• **TASK TO COMPLETE**: Copy each line of the entries that includes the word "calls".

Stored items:

Definition is_OnLoad (c : Call) : bool :=
  match c with
  | OnLoad => true
  | _ => false
  end.

Definition is_Render (c : Call) : bool :=
  match c with
  | Render _ => true
  | _ => false
  end.

(** How often the completion callback has run. *)
Definition onLoad_runs (o : AnimatedGifTexture) : nat :=
  List.length (filter is_OnLoad (calls o)).

(** The frames drawn onto the render target so far, oldest first. *)
Definition drawn (o : AnimatedGifTexture) : list GifFrame :=
  flat_map (fun c => match c with Render f => [f] | _ => [] end) (calls o).

Definition call (c : Call) : M unit :=
  modify (fun o => set_calls (calls o ++ [c]) o).

(* ================================================================== *)
(** ** Placement of a patch: the matrix of [_createGifResources] *)

Module Placement.

Local Open Scope Q_scope.

(** The body of the loop after the texture is created: the matrix written
    into [frame.worldMatrix].  [canvas] is [this._frames[0].dims]. *)
Definition worldMatrixOf (canvas : Dims) (d : Dims) : Mat3 :=
  let sx := inject_Z (width d) / inject_Z (width canvas) in
  let sy := inject_Z (height d) / inject_Z (height canvas) in
  let tx := inject_Z (left d) / inject_Z (width canvas) in
  let ty := (inject_Z (height canvas) - (inject_Z (top d) + inject_Z (height d)))
            / inject_Z (height canvas) in
  mkMat3 sx 0 tx
         0 sy ty
         0 0 1.

(** The matrix the spec's Placement Transform names, entry by entry. *)
Definition placement_of_spec (sx sy tx ty : Q) : Mat3 :=
  mkMat3 sx 0 tx 0 sy ty 0 0 1.

Definition identity : Mat3 := mkMat3 1 0 0 0 1 0 0 0 1.

(** Equality of matrices as numbers (entrywise equality of rationals). *)
Definition mat_eq (a b : Mat3) : Prop :=
  m0 a == m0 b /\ m1 a == m1 b /\ m2 a == m2 b /\
  m3 a == m3 b /\ m4 a == m4 b /\ m5 a == m5 b /\
  m6 a == m6 b /\ m7 a == m7 b /\ m8 a == m8 b.

End Placement.

(* ================================================================== *)
(** ** Methods of the class *)

Local Open Scope js_scope.

(** [engine.createRawTexture]: a fresh handle; the engine hands the texture
    back ready. *)
Definition createRawTexture (w h : Z) : M InternalTexture :=
  o <- get ;;
  modify (set_allocated (S (allocated o))) ;;
  call (CreateRawTexture (allocated o) w h) ;;
  ret (allocated o).

(** An assignment through [this._texture]; a null receiver throws. *)
Definition on_texture (f : Texture -> Texture) : M unit :=
  o <- get ;;
  match _texture o with
  | Some t => modify (set_texture (Some (f t)))
  | None => throw (TypeError "this._texture is null")
  end.

Definition _createInternalTexture : M unit :=
  _ <- createRawTexture 1 1 ;;
  modify (set_texture (Some (mkTexture 1 1 true))) ;;
  (* Do not be ready before the data has been loaded *)
  on_texture (set_isReady false).

Definition _createRenderer : M unit :=
  call NewEffectWrapper ;;
  call NewEffectRenderer.

Definition _loadGifTexture : M unit :=
  o <- get ;;
  call (LoadFile (name o)).

(** The object right after [super(engine)], before any field is assigned. *)
Definition fresh : AnimatedGifTexture :=
  mkAGT EmptyString false None None 0 None None None 0 [].

Definition set_name (v : string) (o : AnimatedGifTexture) :=
  mkAGT v (_onLoad o) (_frames o) (_currentFrame o) (_nextFrameIndex o)
        (_previousDate o) (_renderTarget o) (_texture o) (allocated o) (calls o).

Definition set_onLoad (v : bool) (o : AnimatedGifTexture) :=
  mkAGT (name o) v (_frames o) (_currentFrame o) (_nextFrameIndex o)
        (_previousDate o) (_renderTarget o) (_texture o) (allocated o) (calls o).

(** [new AnimatedGifTexture(url, engine, onLoad)]; [onLoad] says whether a
    callback was passed. *)
Definition constructor (url : string) (onLoad : bool) : M unit :=
  modify (set_name url) ;;
  modify (set_onLoad onLoad) ;;
  _createInternalTexture ;;
  _createRenderer ;;
  (* _createRenderLoopCallback only builds the closure over _renderFrame *)
  _loadGifTexture.

Definition construct (url : string) (onLoad : bool) : Outcome unit :=
  constructor url onLoad fresh.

• **RESULT FOR THIS TASK**:
  List.length (filter is_OnLoad (calls o)).
  flat_map (fun c => match c with Render f => [f] | _ => [] end) (calls o).
  modify (fun o => set_calls (calls o ++ [c]) o).
        (_previousDate o) (_renderTarget o) (_texture o) (allocated o) (calls o).
        (_previousDate o) (_renderTarget o) (_texture o) (allocated o) (calls o).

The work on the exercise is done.